Faulcon insisted that the orchestra must begin marketing beyond its own self-interest and pay more attention to social initiatives, like sports teams who have donned pink apparel for breast cancer awareness. “Painting it pink isn’t going to help,” Goodfriend replied sharply.

Many audience members agreed with her fundamental suggestion for maintaining orchestra attendance: support music in our schools. Market research has shown that the most consistent factor among today’s orchestra-goers is that they played an instrument in school. No wonder orchestra attendance is declining all over the country, as music programs are among the first to be cut when schools face budget woes.

The question of youngsters applies to another thorny issue, especially for an artistically conservative orchestra like Philadelphia’s. Should orchestras be reaching out to the next generation of ticket-buyers by performing contemporary works?

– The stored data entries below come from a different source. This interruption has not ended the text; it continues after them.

(** * es6-dom-sandbox: the [DOM] collection class, embedded and verified

    The development follows [DOM.js]: a jQuery-like collection class
    [DOM] (an [Array] subclass holding node references), the factory [$],
    and the module-level [privateData] side table.

    The browser is not part of the repository.  The parts of it the class
    calls are modelled here after the DOM and ECMAScript standards: the
    node tree ([parentNode] / [childNodes]), attributes, class lists and
    a [WeakMap].  The selector engine (for any selector other than the
    universal one), attribute name handling, inline style, event
    listeners, the HTML parser, [cloneNode] and [appendChild] are
    parameters of the development, gathered in the class [Platform]. *)

From Stdlib Require Import ZArith Lia Ascii String DecimalString.
From stdpp Require Import base decidable countable list option gmap.

Local Open Scope Z_scope.

(** ** Strings

    A JavaScript string is a sequence of UTF-16 code units. *)

Abbreviation jsstring := (list N).

(** A literal: the code units of an ASCII string. *)
Definition js (s : string) : jsstring :=
  List.map N_of_ascii (list_ascii_of_string s).

(** ECMAScript [WhiteSpace] and [LineTerminator] code points: the set
    [String.prototype.trim] strips and the class [\s] matches. *)
Definition isWhiteSpace (c : N) : bool :=
  ((9 <=? c) && (c <=? 13) || (c =? 32) || (c =? 160) || (c =? 5760)
   || (8192 <=? c) && (c <=? 8202) || (c =? 8232) || (c =? 8233)
   || (c =? 8239) || (c =? 8287) || (c =? 12288) || (c =? 65279))%N.

Fixpoint trimStart (s : jsstring) : jsstring :=
  match s with
  | c :: r => if isWhiteSpace c then trimStart r else s
  | [] => []
  end.

(** [str.trim()] *)
Definition trim (s : jsstring) : jsstring :=
  rev (trimStart (rev (trimStart s))).

(** [str.split(/\s+/)]: the pieces between maximal runs of white space.
    [sep] tells that the previous code unit belonged to a separator,
    [cur] is the piece being read, reversed.  The empty string gives the
    one-element array holding the empty string. *)
Fixpoint split_go (sep : bool) (cur : jsstring) (s : jsstring)
  : list jsstring :=
  match s with
  | [] => [rev cur]
  | c :: r =>
      if isWhiteSpace c
      then (if sep then split_go true cur r
            else rev cur :: split_go true [] r)
      else split_go false (c :: cur) r
  end.

Definition split_spaces (s : jsstring) : list jsstring :=
  split_go false [] s.

(** [const parseSpaces = str => str.trim().split(/\s+/);] *)
Definition parseSpaces (str : jsstring) : list jsstring :=
  split_spaces (trim str).

(** ** Node references *)

(** The interface a node object implements; it is fixed when the node is
    created and decides [instanceof] and [nodeType]. *)
Inductive interface :=
  | Element | Text | Comment | HTMLDocument | XMLDocument
  | DocumentType | DocumentFragment.

Global Instance interface_eq_dec : EqDecision interface.
Proof. solve_decision. Defined.

Definition interface_code (i : interface) : nat :=
  match i with
  | Element => 0 | Text => 1 | Comment => 2 | HTMLDocument => 3
  | XMLDocument => 4 | DocumentType => 5 | DocumentFragment => 6
  end%nat.
Lemma lengths_frame_trans n c1 c2 c3 :
  lengths_frame n c1 c2 -> lengths_frame n c2 c3 -> lengths_frame n c1 c3.
Proof.
  intros A B q. destruct (B q) as [E|R]; [|right; exact R].
  destruct (A q) as [E'|R']; [left; congruence|right; rewrite E; exact R'].
Qed.

Section CodeLengthProofs.
Context {BR : Type} `{VP8LBitReader BR}.
Variable build : Z -> mem -> Z -> Z * HuffmanTable.

Lemma code_lengths_loop_frame : forall ms table num_symbols symbol prev cl (br : BR),
  (forall i, 0 <= value (table i) < 19) ->
  0 <= symbol -> 1 <= prev < 16 ->
  let '(ok, cl', br') := code_lengths_loop table num_symbols ms symbol prev cl br in
  lengths_frame num_symbols cl cl'.
Proof.
  induction ms as [|ms IH]; intros table num_symbols symbol prev cl br Ht Hs Hp;
    cbn [code_lengths_loop].
  - destruct (symbol <? num_symbols); apply lengths_frame_refl.
  - destruct (symbol <? num_symbols) eqn:Hlt; [|apply lengths_frame_refl].
    apply Z.ltb_lt in Hlt.
    set (br1 := VP8LFillBitWindow br).
    set (p := table (Z.land (VP8LPrefetchBits br1) LENGTHS_TABLE_MASK)).
    set (br2 := VP8LSetBitPos br1 (bit_pos_ br1 + bits p)).
    pose proof (Ht (Z.land (VP8LPrefetchBits br1) LENGTHS_TABLE_MASK)) as Hv.
    fold p in Hv.
    destruct (value p <? kCodeLengthLiterals) eqn:Hlit.
    + apply Z.ltb_lt in Hlit. unfold kCodeLengthLiterals in Hlit.
      match goal with
      | |- context [code_lengths_loop ?t ?n ?m ?s ?pv ?c ?b] =>
          pose proof (IH t n s pv c b Ht) as IH'
      end.
      destruct (code_lengths_loop _ _ _ _ _ _ _) as [[ok cl'] br'].
      apply (lengths_frame_trans _ _ (upd cl symbol (value p))).
      * intros q. unfold upd. destruct (q =? symbol) eqn:E; [|left; reflexivity].
        apply Z.eqb_eq in E. right. lia.
      * apply IH'; [lia|]. destruct (value p =? 0) eqn:E0; [lia|apply Z.eqb_neq in E0; lia].
    + apply Z.ltb_ge in Hlit. unfold kCodeLengthLiterals in Hlit.
      assert (Hslot : value p - 16 = 0 \/ value p - 16 = 1 \/ value p - 16 = 2) by lia.
      destruct (VP8LReadBits br2 (nth (Z.to_nat (value p - kCodeLengthLiterals))
                                    kCodeLengthExtraBits 0)) as [r br3] eqn:Er.
      pose proof (VP8LReadBits_unsigned br2
                    (nth (Z.to_nat (value p - kCodeLengthLiterals)) kCodeLengthExtraBits 0))
        as Hr. rewrite Er in Hr. cbn [fst] in Hr.
      set (off := nth (Z.to_nat (value p - kCodeLengthLiterals)) kCodeLengthRepeatOffsets 0).
      assert (Hoff : 3 <= off).
      { unfold off, kCodeLengthLiterals.
        destruct Hslot as [E|[E|E]]; rewrite E; vm_compute; congruence. }
      destruct (num_symbols <? symbol + (r + off)) eqn:Hrep; [apply lengths_frame_refl|].
      apply Z.ltb_ge in Hrep.
      set (len := if value p =? kCodeLengthRepeatCode then prev else 0).
      assert (Hlen : 0 <= len < 16) by (unfold len; destruct (_ =? _); lia).
      match goal with
      | |- context [code_lengths_loop ?t ?n ?m ?s ?pv ?c ?b] =>
          pose proof (IH t n s pv c b Ht) as IH'
      end.
      destruct (code_lengths_loop _ _ _ _ _ _ _) as [[ok cl'] br'].
      apply (lengths_frame_trans _ _ (fill_lengths cl symbol (Z.to_nat (r + off)) len)).
      * intros q. rewrite fill_lengths_spec.
        destruct (symbol <=? q) eqn:E1, (q <? symbol + Z.of_nat (Z.to_nat (r + off))) eqn:E2;
          cbn; try (left; reflexivity).
        apply Z.leb_le in E1; apply Z.ltb_lt in E2. rewrite Z2Nat.id in E2 by lia.
        right; lia.
      * apply IH'; lia.
Qed.
Lemma wait_visible_by_selector_never_passes_witness :
  let step := [("type", VStr "wait_visible"); ("selector", VStr "#modal")] in
  snd (run_step always_ok (Page 0) step "/run" None None [])
  = Raise (ValueError
             "wait_visible requires at least one of: selector, selectors, text, or role")
  /\ raises (snd (run_step always_ok (Page 0) step "/run" None None [])).
Proof.
  intro step. split; [reflexivity |].
  apply (wait_visible_by_selector_never_passes always_ok (Page 0) step "/run" None
                                               None []); reflexivity.
Defined.


(** The compiled form of a [wait_visible] step that has a selector, no
    text and one candidate. *)
Lemma compiled_wait_on_selector (raw_step : dict) (next : option value)
      (compiled : list dict) (c : dict) (selectors : list string) (text : value) :
  get "type" raw_step = VStr "wait_visible" ->
  Compiler.text_or_params_text raw_step = Ok text ->
  truthy text = false ->
  Compiler._generate_selector_candidates raw_step = Ok selectors ->
  (length selectors <= 1)%nat ->
  Compiler.compile_step (VDict raw_step) next = Ok compiled ->
  In c compiled ->
  c = dict_set "timeout" (get_default "timeout" (VInt 15000) raw_step)
               (dict_set "selector" (get "selector" raw_step)
                         (Compiler.copy_base raw_step)).
Proof.
  intros Hty Htext Hfalsy Hgen Hlen Hc Hin.
  unfold Compiler.compile_step in Hc. simpl as_dict in Hc. unfold rbind in Hc.
  cbv zeta in Hc. rewrite Hty in Hc. simpl in Hc.
  unfold Compiler.compile_wait_visible in Hc. rewrite Htext in Hc.
  unfold rbind in Hc. rewrite Hfalsy in Hc.
  destruct (truthy (get "selector" raw_step)); [| discriminate].
  rewrite Hgen in Hc.
  assert (Hone : (1 <? length selectors)%nat = false) by (apply Nat.ltb_ge; exact Hlen).
  rewrite Hone in Hc. inversion Hc; subst. destruct Hin as [<- | []]. reflexivity.
Qed.

(** X20.  A [wait_visible] step that names its element by a selector alone,
    from which the compiler derives no second candidate, cannot pass once
    it is compiled: the compiled step holds the selector and no list of
    selectors, and [run_step] raises on it whatever the page shows. *)
Theorem compiled_wait_on_selector_never_passes (drv : driver) (raw_step : dict)
        (next : option value) (compiled : list dict) (c : dict)
        (selectors : list string) (text : value) (page : target) (run_dir : string)
        (ctx : option context) (next_step : option dict) (h : list event) :
  get "type" raw_step = VStr "wait_visible" ->
  Compiler.text_or_params_text raw_step = Ok text ->
  truthy text = false ->
  Compiler._generate_selector_candidates raw_step = Ok selectors ->
  (length selectors <= 1)%nat ->
  Compiler.compile_step (VDict raw_step) next = Ok compiled ->
  In c compiled ->
  lookup "selector" c = Some (get "selector" raw_step)
  /\ lookup "selectors" c = None
  /\ raises (snd (run_step drv page c run_dir ctx next_step h)).
Proof.
  intros Hty Htext Hfalsy Hgen Hlen Hc Hin.
  rewrite (compiled_wait_on_selector raw_step next compiled c selectors text
                                     Hty Htext Hfalsy Hgen Hlen Hc Hin).
  assert (Hkey : forall key, key <> "timeout" -> key <> "selector" ->
                   lookup key (dict_set "timeout"
                                 (get_default "timeout" (VInt 15000) raw_step)
                                 (dict_set "selector" (get "selector" raw_step)
                                           (Compiler.copy_base raw_step)))
                   = CompiledShape.kept_field raw_step key).
  { intros key H1 H2.
    rewrite !CompilerFacts.lookup_dict_set_other by assumption.
    apply CompilerMore.lookup_copy_base_kept. }
  split; [| split].
  - rewrite CompilerFacts.lookup_dict_set_other by discriminate.
    apply CompilerFacts.lookup_dict_set_same.
  - now rewrite Hkey by discriminate.
  - rewrite run_step_result. apply wait_visible_selector_alone.
    + unfold get, get_default. rewrite Hkey by discriminate.
      unfold get, get_default in Hty. exact Hty.
    + unfold get, get_default. now rewrite Hkey by discriminate.
    + unfold get, get_default. now rewrite Hkey by discriminate.
    + unfold has_selectors, get, get_default. now rewrite Hkey by discriminate.
Qed.
Lemma in_by_match inc db r :
  In r (emitted association.by_match inc db) <->
  exists a, In a db /\ is_association a = true /\
    r = Row.mk (Doc._id a)
          (KArray [part (Doc.s a); part (Doc.o a); part (Doc.p a)])
          (Some a) (if inc then Some a else None).
Proof.
  rewrite in_emitted. unfold association.by_match. split.
  - intros (a & e & Ha & He & ->). exists a.
    destruct (is_association a); [|contradiction].
    destruct He as [<-|[]]. auto.
  - intros (a & Ha & Hassoc & ->). exists a. rewrite Hassoc.
    exists (KArray [part (Doc.s a); part (Doc.o a); part (Doc.p a)], Some a).
    simpl. auto.
Qed.

Lemma emitted_by_match inc db :
  emitted association.by_match inc db
  = map (fun a => Row.mk (Doc._id a)
                    (KArray [part (Doc.s a); part (Doc.o a); part (Doc.p a)])
                    (Some a) (if inc then Some a else None))
        (filter is_association db).
Proof.
  unfold emitted. apply flat_map_single. intros a.
  unfold association.by_match. now destruct (is_association a).
Qed.

(** The duplicate check: the scan of the by-match index with the whole
    triple has one row per association with that triple. *)
Lemma by_match_scan db sid pred oid :
  List.length (view db association.by_match false no_filter
                 (prefix_scan [KStr sid; KStr oid; KStr pred]))
  = triple_count sid pred oid db.
Proof.
  unfold prefix_scan, triple_count.
  rewrite (Permutation_length (view_range_perm _ _ _ _ _)).
  rewrite emitted_by_match, filter_map_swap, length_map, filter_filter.
  f_equal. apply filter_ext. intros a. unfold matches.
  destruct (is_association a); simpl; auto.
  apply bool_ext. rewrite in_prefix_range_row
    by (repeat constructor; apply real_part).
  rewrite !andb_true_iff, !opt_eqb_eq. split.
  - intros [rest H]. inversion H as [[Hs Ho Hp]].
    apply part_KStr in Hs, Ho, Hp. auto.
  - intros [[-> ->] ->]. now exists [].
Qed.

Lemma resolve_id db msg r x i t :
  resolve db msg r = ok (x, i, t) -> obj_id x = Some i /\ t = _get_type x.
Proof.
  unfold resolve, read, read_doc. destruct r as [j|y].
  - destruct (find _ db) as [d|] eqn:E; simpl; [|discriminate].
    intros H. inversion H. subst. apply find_some in E as [_ E].
    apply String.eqb_eq in E. simpl. now rewrite E.
  - destruct (obj_id y) as [j|] eqn:Ej; [|discriminate].
    destruct (obj_rev y); [|discriminate].
    intros H. inversion H. subst. auto.
Qed.

Lemma find_associations_triple db sx ox sid oid pred :
  obj_id sx = Some sid -> obj_id ox = Some oid -> pred <> "" ->
  find_associations db (Some (Loaded sx)) (Some pred) (Some (Loaded ox)) false
    None no_filter
  = ok (Objects (edges (view db association.by_match false no_filter
                          (prefix_scan [KStr sid; KStr oid; KStr pred])))).
Proof.
  intros Hs Ho Hp. apply String.eqb_neq in Hp.
  unfold find_associations, find_associations_rows. simpl.
  rewrite Hp, Hs, Ho. reflexivity.
Qed.
(** * Extraction reconciliation pipeline: a shallow embedding

    The development follows the Python sources module by module:

    - [app/data/reference_data.py]      (static catalogue and its accessors)
    - [app/utils/supplier_utils.py]     (fuzzy supplier matcher)
    - [app/utils/supplier_assignment.py](document-level supplier)
    - [app/utils/barcode_generator.py]  (barcodes and reference lines)
    - [app/utils/json_utils.py]         (sanitizer and numeric recovery)
    - [app/extractors/extraction_agent.py] (page cleaner)
    - [app/extractors/gemini_extractor.py] (cross-page post-processor)
    - [app/utils/recovery_system.py]    (sanitizer of the recovery system)
    - [app/utils/category_mapper.py]    (category mapper)

    Python [str] values are lists of code points, Python [float] values are
    Rocq's primitive binary64 floats, Python [int] values are [Z].  A Python
    exception that leaves a function is the result [None] of the embedded
    function (an [option] in the source's return position is always noted).

    Part I holds the definitions, Part II the theorems. *)

From Stdlib Require Import ZArith NArith List String Ascii Bool Lia Floats.
From Stdlib Require Import Permutation DecimalString Sorted.
Import ListNotations.

Set Warnings "-inexact-float,-register-all".
Set Implicit Arguments.

Open Scope Z_scope.

(* ================================================================== *)
(** * Part I: definitions *)
(* ================================================================== *)

(** ** Python strings *)

Module Py.

(** A [str] is its sequence of code points. *)
Definition str := list N.

Fixpoint utf8_go (bs : list N) (need : nat) (acc : N) : str :=
  match bs with
  | [] => []
  | b :: tl =>
      match need with
      | O =>
          if (b <? 128)%N then b :: utf8_go tl 0 0%N
          else if (b <? 224)%N then utf8_go tl 1 (b mod 32)%N
          else if (b <? 240)%N then utf8_go tl 2 (b mod 16)%N
          else utf8_go tl 3 (b mod 8)%N
      | S O => (acc * 64 + b mod 64)%N :: utf8_go tl 0 0%N
      | S n => utf8_go tl n (acc * 64 + b mod 64)%N
      end
  end.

Nothing empties a concert hall faster than contemporary music, insisted Booth.

People who advocate the performance of living composers’ music are a tiny but overly vocal segment of the audience. But others on the panel countered that many top orchestras do perform new music. This does risk alienating older audiences, but elderly ticket-buyers are not going to be around forever. Who will take their place, if orchestras do not reach out with new material now?

Booth was reluctant to agree on new music’s merit, suggesting that all of the great classical music the world will ever know has already been written, with Richard Strauss being the last truly worthwhile major composer.

BSR contributor and audience member Jim Rutter disagreed, pointing out that contemporary classical music albums have sold millions of copies among young people — the full orchestral scores that accompany many wildly popular video games. Orchestras who deign to perform these modern composers’ work pack their houses with a new generation of music-lovers.

As for myself, I think the assertion that there will never be another great classical composer is incredibly arrogant. Perhaps, being so young and still waiting for my chance to stun the world, it’s my naiveté that leaves me so galled. But it seems to me that reflexive assumptions about the impossibility of unknown future greatness would be the death knell of any arts organization.

Bach, Vivaldi and Mozart, et al, have plenty of company on my iPod: they’re joined by Hans Zimmer, Howard Shore, Yann Tiersen, John Williams and Philip Glass. I would certainly consider attending live performances of music by these and many more living composers.

Of course, the panel discussion would not have been complete without some hearty vilification of cantankerous critics: “corrosive”, “poisonous” and “a destructive force” were just some of the phrases used to describe injustices at the hands of music writers. Some attendees bemoaned the role of the Inquirer in perpetuating bad criticism.

Whether or not the orchestra is financially, socially and artistically well-founded, panelist and critic Peter Burwasser declared that it is going to be saved, because the alternative is not an option.

At the end of the discussion, all I really know about it is that nothing brings me to a standstill in the train station — or brings a bill out of my purse — better than a good cellist parked by the platform stairs. I hope Burwasser is right.